Entries shown
##############################

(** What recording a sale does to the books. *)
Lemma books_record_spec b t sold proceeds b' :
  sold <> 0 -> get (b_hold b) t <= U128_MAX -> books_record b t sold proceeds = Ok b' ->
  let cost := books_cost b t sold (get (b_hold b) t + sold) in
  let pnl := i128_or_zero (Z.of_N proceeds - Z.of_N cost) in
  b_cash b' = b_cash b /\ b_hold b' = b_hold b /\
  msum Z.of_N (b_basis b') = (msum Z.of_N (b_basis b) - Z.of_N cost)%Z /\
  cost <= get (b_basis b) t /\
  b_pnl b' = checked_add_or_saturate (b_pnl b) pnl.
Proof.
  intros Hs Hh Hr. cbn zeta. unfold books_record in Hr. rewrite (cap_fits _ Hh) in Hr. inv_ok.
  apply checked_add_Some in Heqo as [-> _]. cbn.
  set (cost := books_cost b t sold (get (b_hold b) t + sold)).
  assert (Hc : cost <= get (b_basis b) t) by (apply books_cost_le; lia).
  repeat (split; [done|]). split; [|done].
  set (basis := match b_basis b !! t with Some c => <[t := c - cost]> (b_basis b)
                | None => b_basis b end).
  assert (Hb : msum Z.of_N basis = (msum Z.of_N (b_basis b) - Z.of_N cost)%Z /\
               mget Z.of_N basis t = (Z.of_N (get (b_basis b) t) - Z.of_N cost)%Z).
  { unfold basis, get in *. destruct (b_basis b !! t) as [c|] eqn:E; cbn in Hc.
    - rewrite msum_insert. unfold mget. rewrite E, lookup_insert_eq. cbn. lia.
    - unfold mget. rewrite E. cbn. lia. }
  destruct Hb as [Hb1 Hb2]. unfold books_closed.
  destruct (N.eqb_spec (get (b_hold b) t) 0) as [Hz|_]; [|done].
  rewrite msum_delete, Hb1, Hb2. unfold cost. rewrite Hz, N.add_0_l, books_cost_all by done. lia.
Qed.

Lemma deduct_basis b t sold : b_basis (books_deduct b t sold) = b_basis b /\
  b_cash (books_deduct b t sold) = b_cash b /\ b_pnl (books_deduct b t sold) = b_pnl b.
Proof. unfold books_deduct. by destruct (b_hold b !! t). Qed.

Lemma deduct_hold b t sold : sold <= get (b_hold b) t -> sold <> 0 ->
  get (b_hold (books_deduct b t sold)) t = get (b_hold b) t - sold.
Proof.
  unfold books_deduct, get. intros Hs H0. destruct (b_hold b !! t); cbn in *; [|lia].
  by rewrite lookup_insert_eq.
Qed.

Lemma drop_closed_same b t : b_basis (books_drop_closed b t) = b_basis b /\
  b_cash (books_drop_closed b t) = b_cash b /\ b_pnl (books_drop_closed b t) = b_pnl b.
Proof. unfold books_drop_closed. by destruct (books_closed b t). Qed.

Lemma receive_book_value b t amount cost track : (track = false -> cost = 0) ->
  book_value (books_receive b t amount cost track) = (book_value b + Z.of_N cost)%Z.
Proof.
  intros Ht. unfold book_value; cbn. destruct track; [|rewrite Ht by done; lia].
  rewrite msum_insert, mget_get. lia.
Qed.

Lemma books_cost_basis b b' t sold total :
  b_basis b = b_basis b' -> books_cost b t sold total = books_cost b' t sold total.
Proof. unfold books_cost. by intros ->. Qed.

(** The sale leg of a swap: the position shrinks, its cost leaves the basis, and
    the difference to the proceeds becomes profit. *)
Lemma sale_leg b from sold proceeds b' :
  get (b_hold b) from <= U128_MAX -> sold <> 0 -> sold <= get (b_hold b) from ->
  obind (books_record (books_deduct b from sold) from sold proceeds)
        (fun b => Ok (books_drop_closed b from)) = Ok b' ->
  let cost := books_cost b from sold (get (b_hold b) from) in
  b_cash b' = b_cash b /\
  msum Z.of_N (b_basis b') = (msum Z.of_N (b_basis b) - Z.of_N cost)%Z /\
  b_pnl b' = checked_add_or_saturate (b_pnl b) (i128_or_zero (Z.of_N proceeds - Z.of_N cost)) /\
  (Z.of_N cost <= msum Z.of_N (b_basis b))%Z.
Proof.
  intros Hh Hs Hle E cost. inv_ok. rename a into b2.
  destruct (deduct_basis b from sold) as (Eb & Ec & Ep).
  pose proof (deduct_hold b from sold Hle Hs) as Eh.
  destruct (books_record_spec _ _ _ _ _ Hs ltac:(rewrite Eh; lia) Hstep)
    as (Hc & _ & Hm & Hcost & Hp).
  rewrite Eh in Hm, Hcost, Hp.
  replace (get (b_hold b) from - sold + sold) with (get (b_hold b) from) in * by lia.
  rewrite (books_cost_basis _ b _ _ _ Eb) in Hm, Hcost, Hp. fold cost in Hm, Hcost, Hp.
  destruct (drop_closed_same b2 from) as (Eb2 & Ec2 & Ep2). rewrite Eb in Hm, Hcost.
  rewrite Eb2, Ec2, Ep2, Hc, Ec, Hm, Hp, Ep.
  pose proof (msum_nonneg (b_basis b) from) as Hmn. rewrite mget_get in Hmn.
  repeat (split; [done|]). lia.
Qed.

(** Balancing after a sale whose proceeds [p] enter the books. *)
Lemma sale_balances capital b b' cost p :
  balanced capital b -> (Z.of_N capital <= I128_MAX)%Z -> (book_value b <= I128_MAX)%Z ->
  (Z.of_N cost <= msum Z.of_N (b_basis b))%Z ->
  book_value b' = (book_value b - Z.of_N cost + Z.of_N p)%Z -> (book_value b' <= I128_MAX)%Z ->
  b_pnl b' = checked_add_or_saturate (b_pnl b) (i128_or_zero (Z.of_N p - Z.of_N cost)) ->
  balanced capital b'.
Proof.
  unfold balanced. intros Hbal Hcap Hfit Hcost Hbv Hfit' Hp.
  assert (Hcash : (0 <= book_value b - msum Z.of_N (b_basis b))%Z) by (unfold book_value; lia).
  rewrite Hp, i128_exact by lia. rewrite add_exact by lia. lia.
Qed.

##############################

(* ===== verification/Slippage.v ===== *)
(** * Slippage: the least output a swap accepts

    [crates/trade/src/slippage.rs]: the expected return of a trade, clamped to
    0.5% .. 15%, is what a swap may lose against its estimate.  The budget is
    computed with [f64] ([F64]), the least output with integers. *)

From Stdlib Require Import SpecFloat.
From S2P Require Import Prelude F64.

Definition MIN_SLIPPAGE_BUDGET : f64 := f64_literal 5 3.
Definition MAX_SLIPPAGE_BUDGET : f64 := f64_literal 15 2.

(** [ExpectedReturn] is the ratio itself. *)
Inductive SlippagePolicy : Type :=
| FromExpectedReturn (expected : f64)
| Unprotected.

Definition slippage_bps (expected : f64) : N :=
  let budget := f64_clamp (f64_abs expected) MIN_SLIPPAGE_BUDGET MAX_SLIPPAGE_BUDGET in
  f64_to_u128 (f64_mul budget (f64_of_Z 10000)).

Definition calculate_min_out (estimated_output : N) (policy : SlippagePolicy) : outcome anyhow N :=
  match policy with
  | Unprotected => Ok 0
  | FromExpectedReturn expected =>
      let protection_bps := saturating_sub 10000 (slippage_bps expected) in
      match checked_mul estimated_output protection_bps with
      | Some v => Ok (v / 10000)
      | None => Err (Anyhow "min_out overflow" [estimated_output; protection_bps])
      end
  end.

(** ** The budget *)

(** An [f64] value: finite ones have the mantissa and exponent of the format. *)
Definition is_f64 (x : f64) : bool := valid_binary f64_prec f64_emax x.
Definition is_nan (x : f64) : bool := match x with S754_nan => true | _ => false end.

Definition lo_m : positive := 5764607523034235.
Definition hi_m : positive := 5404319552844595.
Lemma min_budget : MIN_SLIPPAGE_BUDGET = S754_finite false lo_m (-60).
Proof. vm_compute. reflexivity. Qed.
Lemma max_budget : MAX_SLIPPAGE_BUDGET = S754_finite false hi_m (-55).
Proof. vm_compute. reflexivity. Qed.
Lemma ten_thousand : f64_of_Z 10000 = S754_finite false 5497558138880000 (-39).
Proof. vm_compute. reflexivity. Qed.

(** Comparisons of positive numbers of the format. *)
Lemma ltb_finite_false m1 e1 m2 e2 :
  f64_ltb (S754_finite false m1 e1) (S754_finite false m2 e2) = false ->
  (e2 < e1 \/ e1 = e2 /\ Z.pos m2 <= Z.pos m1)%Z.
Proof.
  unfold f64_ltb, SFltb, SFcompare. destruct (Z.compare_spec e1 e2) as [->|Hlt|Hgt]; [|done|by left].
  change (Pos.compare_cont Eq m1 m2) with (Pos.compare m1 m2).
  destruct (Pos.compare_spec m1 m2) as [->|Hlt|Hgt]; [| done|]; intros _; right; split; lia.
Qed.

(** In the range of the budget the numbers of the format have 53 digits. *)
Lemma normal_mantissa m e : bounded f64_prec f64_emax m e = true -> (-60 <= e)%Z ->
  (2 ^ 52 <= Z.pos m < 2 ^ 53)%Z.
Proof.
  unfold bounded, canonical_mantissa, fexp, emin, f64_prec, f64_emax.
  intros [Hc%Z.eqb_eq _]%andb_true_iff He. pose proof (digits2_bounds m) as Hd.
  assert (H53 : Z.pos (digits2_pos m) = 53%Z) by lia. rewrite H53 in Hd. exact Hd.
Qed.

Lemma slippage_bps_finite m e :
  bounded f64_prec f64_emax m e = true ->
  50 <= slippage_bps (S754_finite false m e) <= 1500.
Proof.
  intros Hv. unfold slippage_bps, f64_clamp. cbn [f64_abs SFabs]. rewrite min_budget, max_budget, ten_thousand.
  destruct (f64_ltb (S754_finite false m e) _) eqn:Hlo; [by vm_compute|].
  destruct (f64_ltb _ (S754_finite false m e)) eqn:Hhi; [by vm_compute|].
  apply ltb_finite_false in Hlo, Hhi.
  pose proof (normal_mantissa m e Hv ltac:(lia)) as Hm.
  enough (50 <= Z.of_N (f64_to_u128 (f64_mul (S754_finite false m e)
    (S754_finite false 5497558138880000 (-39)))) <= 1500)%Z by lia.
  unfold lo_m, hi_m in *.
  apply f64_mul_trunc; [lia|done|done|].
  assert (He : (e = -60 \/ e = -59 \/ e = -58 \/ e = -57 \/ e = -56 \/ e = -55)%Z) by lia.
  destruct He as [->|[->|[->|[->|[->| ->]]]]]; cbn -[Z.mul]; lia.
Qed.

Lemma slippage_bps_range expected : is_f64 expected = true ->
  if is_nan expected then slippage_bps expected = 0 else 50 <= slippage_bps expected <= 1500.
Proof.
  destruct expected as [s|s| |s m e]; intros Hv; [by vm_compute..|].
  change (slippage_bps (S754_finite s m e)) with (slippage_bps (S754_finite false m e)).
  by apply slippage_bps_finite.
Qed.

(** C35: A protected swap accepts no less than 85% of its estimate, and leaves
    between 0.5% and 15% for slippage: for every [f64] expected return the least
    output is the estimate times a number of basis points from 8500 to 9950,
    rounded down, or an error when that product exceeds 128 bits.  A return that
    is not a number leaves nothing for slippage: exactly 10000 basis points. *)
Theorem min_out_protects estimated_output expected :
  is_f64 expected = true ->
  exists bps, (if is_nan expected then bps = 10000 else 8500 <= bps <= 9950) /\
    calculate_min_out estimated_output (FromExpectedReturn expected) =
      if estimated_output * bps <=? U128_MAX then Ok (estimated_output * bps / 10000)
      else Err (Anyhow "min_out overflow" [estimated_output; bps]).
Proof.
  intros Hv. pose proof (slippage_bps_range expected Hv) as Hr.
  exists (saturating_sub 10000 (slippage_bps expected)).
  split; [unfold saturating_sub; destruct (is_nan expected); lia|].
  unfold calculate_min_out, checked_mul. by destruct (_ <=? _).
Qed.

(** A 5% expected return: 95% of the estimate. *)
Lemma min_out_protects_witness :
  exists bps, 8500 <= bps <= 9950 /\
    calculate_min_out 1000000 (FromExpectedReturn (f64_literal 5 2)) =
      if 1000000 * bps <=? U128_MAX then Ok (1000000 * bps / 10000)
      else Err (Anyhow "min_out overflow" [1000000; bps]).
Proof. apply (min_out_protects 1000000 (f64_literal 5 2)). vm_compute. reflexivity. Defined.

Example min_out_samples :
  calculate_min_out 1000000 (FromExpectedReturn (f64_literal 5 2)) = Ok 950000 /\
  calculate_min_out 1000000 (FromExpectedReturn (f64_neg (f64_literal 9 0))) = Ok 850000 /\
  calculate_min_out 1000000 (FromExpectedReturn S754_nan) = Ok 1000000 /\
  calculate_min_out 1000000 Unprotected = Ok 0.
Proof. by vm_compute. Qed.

##############################

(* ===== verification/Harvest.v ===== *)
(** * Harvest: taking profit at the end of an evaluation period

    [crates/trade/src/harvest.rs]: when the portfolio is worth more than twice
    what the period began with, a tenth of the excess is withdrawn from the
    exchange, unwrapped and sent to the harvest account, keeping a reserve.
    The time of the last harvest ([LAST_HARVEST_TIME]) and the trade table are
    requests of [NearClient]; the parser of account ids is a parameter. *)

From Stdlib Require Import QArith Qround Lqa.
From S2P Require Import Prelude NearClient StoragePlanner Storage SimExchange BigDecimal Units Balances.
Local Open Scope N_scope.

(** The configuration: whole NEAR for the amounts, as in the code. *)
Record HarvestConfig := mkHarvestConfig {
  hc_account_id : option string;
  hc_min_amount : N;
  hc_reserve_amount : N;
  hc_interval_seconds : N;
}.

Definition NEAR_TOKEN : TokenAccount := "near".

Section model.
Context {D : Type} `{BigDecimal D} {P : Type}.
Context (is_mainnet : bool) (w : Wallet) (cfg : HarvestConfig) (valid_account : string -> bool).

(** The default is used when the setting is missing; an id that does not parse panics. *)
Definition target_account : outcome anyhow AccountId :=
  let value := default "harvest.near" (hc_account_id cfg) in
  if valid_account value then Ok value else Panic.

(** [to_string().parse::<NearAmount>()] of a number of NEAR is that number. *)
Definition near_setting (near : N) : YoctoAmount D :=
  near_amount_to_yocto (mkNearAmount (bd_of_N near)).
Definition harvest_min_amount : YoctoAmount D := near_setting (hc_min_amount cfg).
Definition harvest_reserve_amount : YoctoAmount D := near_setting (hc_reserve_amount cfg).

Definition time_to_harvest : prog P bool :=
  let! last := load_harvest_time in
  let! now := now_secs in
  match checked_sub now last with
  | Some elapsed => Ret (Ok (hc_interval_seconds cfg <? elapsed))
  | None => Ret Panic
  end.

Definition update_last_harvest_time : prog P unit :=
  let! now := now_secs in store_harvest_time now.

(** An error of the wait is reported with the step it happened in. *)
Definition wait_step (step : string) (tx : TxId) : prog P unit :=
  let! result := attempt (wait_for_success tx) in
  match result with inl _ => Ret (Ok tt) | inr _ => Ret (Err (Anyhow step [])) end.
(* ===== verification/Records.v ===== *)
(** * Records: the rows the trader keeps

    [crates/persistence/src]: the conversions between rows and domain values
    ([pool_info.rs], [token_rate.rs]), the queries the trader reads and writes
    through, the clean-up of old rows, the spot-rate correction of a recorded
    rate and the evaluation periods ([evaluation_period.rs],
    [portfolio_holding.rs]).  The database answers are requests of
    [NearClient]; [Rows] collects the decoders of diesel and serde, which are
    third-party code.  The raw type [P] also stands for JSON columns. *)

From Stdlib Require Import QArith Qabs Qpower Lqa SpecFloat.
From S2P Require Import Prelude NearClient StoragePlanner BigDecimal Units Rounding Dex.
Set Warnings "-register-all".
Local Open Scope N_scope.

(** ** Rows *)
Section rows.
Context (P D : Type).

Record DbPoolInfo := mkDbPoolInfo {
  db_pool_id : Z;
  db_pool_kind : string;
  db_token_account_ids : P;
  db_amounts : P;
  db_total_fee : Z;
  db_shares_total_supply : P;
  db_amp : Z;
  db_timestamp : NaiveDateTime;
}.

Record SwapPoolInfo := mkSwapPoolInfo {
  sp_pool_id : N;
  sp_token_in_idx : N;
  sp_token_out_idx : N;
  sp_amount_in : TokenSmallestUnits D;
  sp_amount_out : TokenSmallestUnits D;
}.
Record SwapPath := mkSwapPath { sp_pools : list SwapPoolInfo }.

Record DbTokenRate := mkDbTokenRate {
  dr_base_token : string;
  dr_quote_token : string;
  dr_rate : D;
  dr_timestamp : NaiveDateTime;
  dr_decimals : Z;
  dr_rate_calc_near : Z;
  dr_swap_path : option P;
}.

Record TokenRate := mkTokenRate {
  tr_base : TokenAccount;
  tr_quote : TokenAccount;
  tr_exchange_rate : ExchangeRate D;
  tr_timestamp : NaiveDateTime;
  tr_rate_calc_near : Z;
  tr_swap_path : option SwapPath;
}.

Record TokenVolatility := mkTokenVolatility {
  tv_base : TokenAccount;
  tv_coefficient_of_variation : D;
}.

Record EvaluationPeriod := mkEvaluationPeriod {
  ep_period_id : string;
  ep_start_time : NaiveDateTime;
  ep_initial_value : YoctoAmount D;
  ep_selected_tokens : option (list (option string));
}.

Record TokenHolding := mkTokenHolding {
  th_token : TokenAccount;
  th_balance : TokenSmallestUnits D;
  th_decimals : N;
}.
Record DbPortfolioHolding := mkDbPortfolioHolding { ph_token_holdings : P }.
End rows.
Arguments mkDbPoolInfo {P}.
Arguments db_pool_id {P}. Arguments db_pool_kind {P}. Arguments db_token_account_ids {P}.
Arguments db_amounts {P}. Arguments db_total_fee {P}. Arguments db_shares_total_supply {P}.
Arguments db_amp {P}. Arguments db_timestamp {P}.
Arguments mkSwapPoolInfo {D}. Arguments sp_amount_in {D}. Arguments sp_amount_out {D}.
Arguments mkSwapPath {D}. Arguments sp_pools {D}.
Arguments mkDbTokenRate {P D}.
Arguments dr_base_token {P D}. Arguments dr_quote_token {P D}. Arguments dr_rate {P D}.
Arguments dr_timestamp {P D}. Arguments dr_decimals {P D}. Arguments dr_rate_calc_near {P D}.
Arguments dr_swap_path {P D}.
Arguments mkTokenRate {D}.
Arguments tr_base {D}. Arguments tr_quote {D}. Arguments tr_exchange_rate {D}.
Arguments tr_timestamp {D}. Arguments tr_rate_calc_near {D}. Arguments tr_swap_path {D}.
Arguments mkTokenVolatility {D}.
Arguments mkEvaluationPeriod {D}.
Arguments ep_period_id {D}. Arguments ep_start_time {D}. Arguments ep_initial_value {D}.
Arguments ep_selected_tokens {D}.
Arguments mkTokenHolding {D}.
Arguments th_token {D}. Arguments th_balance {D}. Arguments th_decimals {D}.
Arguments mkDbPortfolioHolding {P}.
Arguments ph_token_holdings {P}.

##############################

From the entries above, write out only the lines starting at the line that holds "match result with" and ending at the line that holds "([pool_info.rs], [token_rate.rs]), the", keeping both and matching them exactly.

Solution to the exercise
  match result with inl _ => Ret (Ok tt) | inr _ => Ret (Err (Anyhow step [])) end.
(* ===== verification/Records.v ===== *)
(** * Records: the rows the trader keeps

    [crates/persistence/src]: the conversions between rows and domain values
    ([pool_info.rs], [token_rate.rs]), the queries the trader reads and writes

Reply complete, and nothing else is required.